Data shown:
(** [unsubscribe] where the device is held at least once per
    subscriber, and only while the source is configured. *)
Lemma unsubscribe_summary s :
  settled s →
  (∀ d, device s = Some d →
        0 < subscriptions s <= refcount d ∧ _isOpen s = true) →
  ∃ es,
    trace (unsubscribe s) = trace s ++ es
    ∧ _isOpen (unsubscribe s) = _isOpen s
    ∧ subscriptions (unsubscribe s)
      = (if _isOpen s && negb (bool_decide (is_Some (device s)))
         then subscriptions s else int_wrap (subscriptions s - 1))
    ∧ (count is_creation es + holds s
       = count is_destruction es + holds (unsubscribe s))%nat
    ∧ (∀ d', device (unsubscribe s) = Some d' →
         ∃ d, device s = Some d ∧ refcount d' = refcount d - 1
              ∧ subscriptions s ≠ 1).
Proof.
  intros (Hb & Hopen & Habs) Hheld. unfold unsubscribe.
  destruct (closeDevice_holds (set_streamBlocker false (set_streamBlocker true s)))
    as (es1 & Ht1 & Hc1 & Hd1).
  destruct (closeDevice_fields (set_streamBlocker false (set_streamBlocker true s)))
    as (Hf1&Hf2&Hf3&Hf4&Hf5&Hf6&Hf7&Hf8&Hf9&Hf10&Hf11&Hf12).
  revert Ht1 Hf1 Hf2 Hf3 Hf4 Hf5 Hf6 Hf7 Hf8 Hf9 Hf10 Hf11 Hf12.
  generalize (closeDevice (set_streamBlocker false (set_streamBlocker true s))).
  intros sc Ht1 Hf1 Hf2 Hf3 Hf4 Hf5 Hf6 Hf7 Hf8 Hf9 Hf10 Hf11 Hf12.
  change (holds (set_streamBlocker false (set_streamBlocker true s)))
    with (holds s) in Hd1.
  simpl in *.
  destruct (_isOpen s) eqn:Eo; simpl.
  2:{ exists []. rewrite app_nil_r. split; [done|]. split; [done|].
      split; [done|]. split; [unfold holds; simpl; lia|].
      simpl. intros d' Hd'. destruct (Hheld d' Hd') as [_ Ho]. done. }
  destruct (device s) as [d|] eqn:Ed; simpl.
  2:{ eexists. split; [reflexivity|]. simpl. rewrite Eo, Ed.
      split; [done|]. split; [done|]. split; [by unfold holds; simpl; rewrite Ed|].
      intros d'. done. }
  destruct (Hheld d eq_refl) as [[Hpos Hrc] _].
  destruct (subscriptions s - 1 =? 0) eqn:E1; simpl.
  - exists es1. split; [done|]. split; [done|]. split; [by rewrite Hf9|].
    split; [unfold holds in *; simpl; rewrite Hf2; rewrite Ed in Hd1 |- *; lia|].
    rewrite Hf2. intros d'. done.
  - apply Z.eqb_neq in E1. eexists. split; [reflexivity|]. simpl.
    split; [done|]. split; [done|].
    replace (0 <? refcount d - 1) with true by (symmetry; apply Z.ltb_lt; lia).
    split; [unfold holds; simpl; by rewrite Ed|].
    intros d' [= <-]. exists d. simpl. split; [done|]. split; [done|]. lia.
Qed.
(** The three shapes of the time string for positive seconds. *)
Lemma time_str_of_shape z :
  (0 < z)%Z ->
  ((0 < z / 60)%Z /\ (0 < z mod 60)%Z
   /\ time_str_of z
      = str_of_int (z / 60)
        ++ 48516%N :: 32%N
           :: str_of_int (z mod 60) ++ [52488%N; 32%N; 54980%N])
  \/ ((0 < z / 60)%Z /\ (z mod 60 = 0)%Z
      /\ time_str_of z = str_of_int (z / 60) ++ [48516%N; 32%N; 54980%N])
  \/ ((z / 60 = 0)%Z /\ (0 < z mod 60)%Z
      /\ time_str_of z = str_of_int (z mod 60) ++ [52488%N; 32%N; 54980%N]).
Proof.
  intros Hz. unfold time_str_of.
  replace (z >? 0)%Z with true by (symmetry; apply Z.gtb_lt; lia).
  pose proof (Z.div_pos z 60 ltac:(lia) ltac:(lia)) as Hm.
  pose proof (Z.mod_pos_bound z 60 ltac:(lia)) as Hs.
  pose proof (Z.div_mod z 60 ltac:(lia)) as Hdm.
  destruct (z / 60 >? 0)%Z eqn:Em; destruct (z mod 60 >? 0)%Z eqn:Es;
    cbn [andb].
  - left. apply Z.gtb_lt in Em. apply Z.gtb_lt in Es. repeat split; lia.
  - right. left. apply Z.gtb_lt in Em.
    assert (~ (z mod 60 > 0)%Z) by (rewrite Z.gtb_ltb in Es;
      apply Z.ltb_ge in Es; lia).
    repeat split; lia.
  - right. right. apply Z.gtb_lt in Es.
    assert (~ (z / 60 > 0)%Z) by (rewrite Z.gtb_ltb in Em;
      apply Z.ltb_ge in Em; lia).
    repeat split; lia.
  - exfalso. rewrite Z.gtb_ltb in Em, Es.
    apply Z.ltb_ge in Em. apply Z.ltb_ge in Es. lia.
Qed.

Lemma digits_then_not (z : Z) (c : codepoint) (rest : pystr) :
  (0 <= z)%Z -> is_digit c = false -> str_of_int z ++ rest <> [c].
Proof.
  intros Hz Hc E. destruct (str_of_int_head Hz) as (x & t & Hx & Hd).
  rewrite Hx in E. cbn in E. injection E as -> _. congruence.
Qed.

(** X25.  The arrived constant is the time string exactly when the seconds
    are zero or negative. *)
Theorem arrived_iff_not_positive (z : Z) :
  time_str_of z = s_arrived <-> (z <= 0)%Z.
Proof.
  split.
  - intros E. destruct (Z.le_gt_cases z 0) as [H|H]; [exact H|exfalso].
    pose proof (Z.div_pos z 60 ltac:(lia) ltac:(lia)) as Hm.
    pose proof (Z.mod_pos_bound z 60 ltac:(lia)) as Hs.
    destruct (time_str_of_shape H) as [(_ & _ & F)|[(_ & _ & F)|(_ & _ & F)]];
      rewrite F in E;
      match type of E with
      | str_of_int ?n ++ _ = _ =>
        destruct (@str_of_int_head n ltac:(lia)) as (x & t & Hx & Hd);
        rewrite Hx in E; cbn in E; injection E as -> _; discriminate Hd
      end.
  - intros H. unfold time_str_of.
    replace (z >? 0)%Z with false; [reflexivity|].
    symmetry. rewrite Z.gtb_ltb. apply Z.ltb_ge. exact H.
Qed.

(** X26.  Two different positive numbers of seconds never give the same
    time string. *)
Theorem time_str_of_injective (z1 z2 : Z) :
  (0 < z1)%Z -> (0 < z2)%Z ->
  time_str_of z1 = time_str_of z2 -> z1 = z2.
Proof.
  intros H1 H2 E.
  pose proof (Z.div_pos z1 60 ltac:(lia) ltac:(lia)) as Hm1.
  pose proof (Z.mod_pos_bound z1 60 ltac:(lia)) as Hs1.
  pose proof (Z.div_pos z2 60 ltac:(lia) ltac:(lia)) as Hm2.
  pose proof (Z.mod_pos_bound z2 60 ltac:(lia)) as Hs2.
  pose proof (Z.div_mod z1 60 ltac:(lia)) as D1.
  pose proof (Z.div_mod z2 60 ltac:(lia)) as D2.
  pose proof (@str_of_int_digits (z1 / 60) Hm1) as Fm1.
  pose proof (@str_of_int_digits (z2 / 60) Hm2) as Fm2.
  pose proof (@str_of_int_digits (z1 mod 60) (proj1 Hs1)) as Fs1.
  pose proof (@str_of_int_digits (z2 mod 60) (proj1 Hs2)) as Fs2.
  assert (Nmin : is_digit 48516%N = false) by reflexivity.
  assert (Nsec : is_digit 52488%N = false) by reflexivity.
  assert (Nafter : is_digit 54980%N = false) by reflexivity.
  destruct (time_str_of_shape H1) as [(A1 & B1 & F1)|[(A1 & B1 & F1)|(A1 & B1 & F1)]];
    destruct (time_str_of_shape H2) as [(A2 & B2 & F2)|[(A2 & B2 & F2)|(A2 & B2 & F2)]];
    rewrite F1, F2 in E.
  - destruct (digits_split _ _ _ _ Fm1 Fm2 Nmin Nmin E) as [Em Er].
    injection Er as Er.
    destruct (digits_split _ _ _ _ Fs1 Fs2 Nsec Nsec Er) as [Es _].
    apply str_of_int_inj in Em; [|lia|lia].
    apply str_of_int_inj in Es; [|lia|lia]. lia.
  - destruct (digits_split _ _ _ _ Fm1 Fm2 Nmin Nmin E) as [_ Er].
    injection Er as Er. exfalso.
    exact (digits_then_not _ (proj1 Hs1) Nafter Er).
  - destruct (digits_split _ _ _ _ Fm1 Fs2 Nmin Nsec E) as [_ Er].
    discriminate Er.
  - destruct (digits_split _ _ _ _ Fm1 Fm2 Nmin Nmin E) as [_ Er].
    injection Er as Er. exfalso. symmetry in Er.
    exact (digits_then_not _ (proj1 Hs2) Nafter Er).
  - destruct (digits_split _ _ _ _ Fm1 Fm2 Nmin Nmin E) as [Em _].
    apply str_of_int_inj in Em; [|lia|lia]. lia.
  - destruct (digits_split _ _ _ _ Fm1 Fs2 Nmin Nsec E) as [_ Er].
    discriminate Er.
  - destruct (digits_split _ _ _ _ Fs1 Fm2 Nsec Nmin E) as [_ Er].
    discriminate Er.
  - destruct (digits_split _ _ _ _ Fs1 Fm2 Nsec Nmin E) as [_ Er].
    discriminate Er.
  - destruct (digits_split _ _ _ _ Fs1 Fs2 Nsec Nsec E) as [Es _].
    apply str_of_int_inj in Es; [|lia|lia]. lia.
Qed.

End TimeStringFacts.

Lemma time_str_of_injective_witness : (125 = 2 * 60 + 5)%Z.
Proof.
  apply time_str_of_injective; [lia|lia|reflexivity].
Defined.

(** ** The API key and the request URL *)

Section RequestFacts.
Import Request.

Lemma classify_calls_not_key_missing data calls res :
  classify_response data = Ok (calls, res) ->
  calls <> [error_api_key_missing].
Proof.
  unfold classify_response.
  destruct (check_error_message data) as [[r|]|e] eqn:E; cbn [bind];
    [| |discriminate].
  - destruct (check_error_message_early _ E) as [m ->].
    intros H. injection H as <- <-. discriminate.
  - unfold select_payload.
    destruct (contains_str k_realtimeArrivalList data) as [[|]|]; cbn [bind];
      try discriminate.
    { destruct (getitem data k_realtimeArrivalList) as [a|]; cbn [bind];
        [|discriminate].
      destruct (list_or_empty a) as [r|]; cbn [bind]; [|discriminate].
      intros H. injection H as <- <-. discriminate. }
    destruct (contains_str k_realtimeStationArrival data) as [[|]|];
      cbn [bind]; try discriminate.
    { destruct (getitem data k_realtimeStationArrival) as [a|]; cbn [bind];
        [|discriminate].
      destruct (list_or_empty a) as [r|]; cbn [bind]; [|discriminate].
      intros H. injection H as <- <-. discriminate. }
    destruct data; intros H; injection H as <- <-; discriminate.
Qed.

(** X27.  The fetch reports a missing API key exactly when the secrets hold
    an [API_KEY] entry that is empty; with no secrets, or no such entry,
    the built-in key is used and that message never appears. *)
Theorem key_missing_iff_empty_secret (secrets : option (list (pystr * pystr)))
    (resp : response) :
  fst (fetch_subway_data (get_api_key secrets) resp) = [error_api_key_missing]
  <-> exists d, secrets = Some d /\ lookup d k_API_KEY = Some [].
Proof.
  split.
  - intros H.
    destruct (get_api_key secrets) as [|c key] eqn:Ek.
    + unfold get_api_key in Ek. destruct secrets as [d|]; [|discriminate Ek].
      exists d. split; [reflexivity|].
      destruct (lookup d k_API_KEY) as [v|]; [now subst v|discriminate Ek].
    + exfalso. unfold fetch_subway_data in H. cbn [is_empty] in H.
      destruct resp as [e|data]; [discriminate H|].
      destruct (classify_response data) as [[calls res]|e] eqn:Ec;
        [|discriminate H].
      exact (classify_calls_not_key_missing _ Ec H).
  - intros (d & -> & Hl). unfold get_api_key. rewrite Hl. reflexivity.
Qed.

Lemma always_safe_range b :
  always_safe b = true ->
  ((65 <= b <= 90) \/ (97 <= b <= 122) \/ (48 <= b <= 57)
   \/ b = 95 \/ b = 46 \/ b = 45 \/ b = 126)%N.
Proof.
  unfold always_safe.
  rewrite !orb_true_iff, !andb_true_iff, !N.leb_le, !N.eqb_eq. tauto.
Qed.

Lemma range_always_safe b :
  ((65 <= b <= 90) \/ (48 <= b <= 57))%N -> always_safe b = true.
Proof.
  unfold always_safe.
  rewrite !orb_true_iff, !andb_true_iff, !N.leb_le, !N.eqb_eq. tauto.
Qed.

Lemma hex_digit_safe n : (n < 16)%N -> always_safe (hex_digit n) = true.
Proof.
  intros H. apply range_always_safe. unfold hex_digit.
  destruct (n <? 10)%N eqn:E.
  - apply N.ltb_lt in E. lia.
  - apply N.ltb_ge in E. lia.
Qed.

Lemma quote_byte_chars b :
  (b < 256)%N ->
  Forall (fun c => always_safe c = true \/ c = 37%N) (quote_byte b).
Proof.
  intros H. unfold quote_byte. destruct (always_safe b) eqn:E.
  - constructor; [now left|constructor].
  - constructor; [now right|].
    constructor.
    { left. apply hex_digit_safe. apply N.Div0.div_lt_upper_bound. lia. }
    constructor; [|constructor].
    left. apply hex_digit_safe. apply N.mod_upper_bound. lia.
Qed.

The task:
Copy the lines of the data above exactly as written, beginning with the line containing "pose proof (Z.mod_pos_bound z1" and ending with the line containing "pose proof (@str_of_int_digits (z2 /", and leave out all other lines.

Written answer:
  pose proof (Z.mod_pos_bound z1 60 ltac:(lia)) as Hs1.
  pose proof (Z.div_pos z2 60 ltac:(lia) ltac:(lia)) as Hm2.
  pose proof (Z.mod_pos_bound z2 60 ltac:(lia)) as Hs2.
  pose proof (Z.div_mod z1 60 ltac:(lia)) as D1.
  pose proof (Z.div_mod z2 60 ltac:(lia)) as D2.
  pose proof (@str_of_int_digits (z1 / 60) Hm1) as Fm1.
  pose proof (@str_of_int_digits (z2 / 60) Hm2) as Fm2.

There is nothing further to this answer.